Debate about what caused the strange phenomenon has only fuelled fascination, and protracted the fight for compensation.
Independent studies alternate blame between oil and gas company PT Lapindo Brantas, which was drilling in the area at the time, and an earthquake that struck two days earlier about 260 kilometers away. Lapindo—part of a business empire controlled by Indonesia’s powerful Bakrie family—was eventually ordered to compensate victims, but payments took years, triggering angry protests.
The government finally intervened last year and loaned Lapindo the funds to expedite the remaining payments. Lapindo Brantas says on its website that after investigations, “it was determined that no correlation could be proven between the drilling activities and the mud eruption.”
The Sidoarjo Mudflow Handling Agency, a government-backed taskforce, told AFP more than 3,300 households—or 95 percent of those affected—had now received payments.
Tens of thousands of liters of mud leak daily into the nearby rivers and a number of research surveys have detected high levels of heavy metals in the area, including one recent study by Java’s University of Brawijaya. Eco-campaigners warn this has serious implications for the local communities who rely on the waterways.

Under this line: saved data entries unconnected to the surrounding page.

Lemma deactivate_all_ok h rest l s : NoDup l.*2 -> theap s = h -> timers_ s = rest -> sorted_set (activeTimers_ s) ->
  (forall it, it ∈ l -> exists t, h !! it.2 = Some t /\ (it.2, sequence_ t) ∈ activeTimers_ s) ->
  exists a, for_each deactivate l s = Ok (tt, set_lists rest a s) /\ sorted_set a
    /\ (forall p q, (p, q) ∈ a <-> (p, q) ∈ activeTimers_ s
          /\ ~ (exists it t, it ∈ l /\ h !! it.2 = Some t /\ (p, q) = (it.2, sequence_ t))).
Proof.
  revert s. induction l as [|x l IH]; intros s N Eh Er S Hl.
  { exists (activeTimers_ s). split; [subst rest; by destruct s|]. split; [done|]. intros p q. set_solver. }
  rewrite fmap_cons in N. apply NoDup_cons in N as [N1 N2].
  destruct (Hl x) as (t & Et & Ha); [by left|]. cbn [for_each].
  set (s1 := set_lists rest (serase (x.2, sequence_ t) (activeTimers_ s)) s).
  assert (deactivate x s = Ok (tt, s1)) as E.
  { unfold deactivate. rewrite <- Eh in Et. step (timer_ok_at _ _ _ Et). look. rewrite bool_decide_eq_true_2 by done.
    unfold s1. by rewrite <- Er. }
  step E. destruct (IH s1) as (a & Ea & Sa & Ma); try done.
  - by apply sorted_serase.
  - intros y Hy. destruct (Hl y) as (t' & Et' & Ha'); [by right|]. exists t'. split; [done|].
    apply elem_of_serase; [done|]. split; [|done]. intros [= E2 _]. apply N1. rewrite <- E2.
    apply list_elem_of_fmap. eauto.
  - exists a. split; [exact Ea|]. split; [done|]. intros p q. rewrite Ma. cbn [activeTimers_ s1 set_lists].
    unfold s1. cbn. rewrite elem_of_serase by done. split.
    + intros [[Ne Hp] Nx]. split; [done|]. intros (it & t' & [->|Hi]%elem_of_cons & Et' & E2); [|by apply Nx; eauto].
      rewrite Et in Et'. simplify_eq.
    + intros [Hp Nx]. split; [split; [|done]|].
      * intros E2. apply Nx. exists x, t. split; [by left|done].
      * intros (it & t' & Hi & Et' & E2). apply Nx. exists it, t'. split; [by right|done].
Qed.

Lemma getExpired_ok n s : timers_ok [] s -> exists s', getExpired n s = Ok (due n (timers_ s), s')
  /\ timers_ok (due n (timers_ s)).*2 s' /\ theap s' = theap s /\ timers_ s' = not_due n (timers_ s)
  /\ ran s' = ran s /\ timerfd_ s' = timerfd_ s.
Proof.
  intros K. unfold getExpired. step (sizes_ok _ _ K). look. rewrite expired_split; [|by apply K|].
  2:{ apply Forall_forall. intros [e p] Hx. apply (tk_timers _ _ K) in Hx as (t & Et & _).
      apply (tk_heap _ _ K) in Et as [[_ ?] _]. done. }
  cbv beta iota.
  assert ((match not_due n (timers_ s) with [] => true | (e, _) :: _ => n <? e end) = true) as ->.
  { destruct (not_due n (timers_ s)) as [|[e p] l] eqn:E; [done|].
    assert ((e, p) ∈ not_due n (timers_ s)) as Hx by (rewrite E; by left).
    apply list_elem_of_filter in Hx as [Hx _]. cbn in Hx. by apply Z.ltb_lt; lia. }
  unfold mbind at 1, M_bind at 1. cbn [assert_that mret M_ret]. look.
  set (s1 := set_lists (not_due n (timers_ s)) (activeTimers_ s) s).
  destruct (deactivate_all_ok (theap s) (not_due n (timers_ s)) (due n (timers_ s)) s1) as (a & Ea & Sa & Ma); try done.
  - by apply due_NoDup.
  - apply K.
  - intros [e p] [Hx _]%due_spec. apply (tk_timers _ _ K) in Hx as (t & Et & _). exists t. split; [done|].
    apply (tk_active _ _ K). exists t. split; [done|]. split; [done|]. set_solver.
  - step Ea. set (s2 := set_lists (not_due n (timers_ s)) a s1).
    assert (timers_ok (due n (timers_ s)).*2 s2) as K2.
    { destruct K as [S1 S2 T A F Hh]. split; cbn; try done.
      - by apply not_due_sorted.
      - intros e p. unfold not_due. rewrite list_elem_of_filter, T. cbn. split.
        + intros [Ne (t & Et & <- & _)]. exists t. split; [done|]. split; [done|].
          intros ([e' p'] & -> & Hx)%list_elem_of_fmap. apply due_spec in Hx as [Hx Le].
          apply T in Hx as (t' & Et' & <- & _). cbn in Et. rewrite Et in Et'. by simplify_eq.
        + intros (t & Et & <- & N). assert ((expiration_ t, p) ∈ timers_ s) as Hx by (apply T; exists t; set_solver).
          split; [|exists t; set_solver]. intros Le. apply N, list_elem_of_fmap.
          exists (expiration_ t, p). split; [done|]. by apply due_spec.
      - intros p q. rewrite Ma. unfold s1. cbn. rewrite A. split.
        + intros [(t & Et & <- & _) N]. exists t. split; [done|]. split; [done|].
          intros ([e' p'] & -> & Hx)%list_elem_of_fmap. apply N. exists (e', p'), t. done.
        + intros (t & Et & <- & N). split; [exists t; set_solver|].
          intros ([e' p'] & t' & Hx & Et' & [= -> E2]). apply N, list_elem_of_fmap. by exists (e', p').
      - intros p ([e' p'] & -> & Hx)%list_elem_of_fmap. apply due_spec in Hx as [Hx _].
        apply T in Hx as (t' & Et' & _). eauto. }
    exists s2. change (s1 : TimerQueue) with s1. step (sizes_ok _ _ K2). done.
Qed.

“It’s not just found in the water or the sediment, but now in the body of the fish,” said Rere Christanto, an activist with the Indonesian Forum for the Environment. “The people who consume these fish, they’re going to be affected. There’s a real danger…There’s a lot of heavy metal in that mud,” he added.
Those living near the disaster site complain of health problems and contaminated land and water. Maksuri, a villager living next to one of the towering dykes, told AFP he was ineligible for compensation despite his water being often clouded with a foul-smelling yellow tinge.
Even some of those who received payouts have found little relief. Many spent virtually all their compensation paying off huge debts accrued setting up their lives from scratch, Christanto explained. He said: “The compensation didn’t make them rich.” He has first hand experience—his parents lost their home in the disaster.
Out at the geyser, tourists shriek as thick muck spurts out of the ground. The tour guides whoop and clap on cue, jokingly encouraging mother nature to put on a show for the visitors. But once the crowds depart, the mood is somber. Mud tourism has helped some entrepreneurial locals eke out a living from their tragedy, but the reality is far from rosy.
Sukampto had a “comfortable life” and a steady job at a furniture factory before the eruption upended his life. Now he earns a pittance shuttling tourists around the disaster zone. He stops to point out where his village was—now nothing but a crumbling wall protrudes from a swamp of clay. He told AFP: “Mosques, schools, boarding houses: everything was lost.”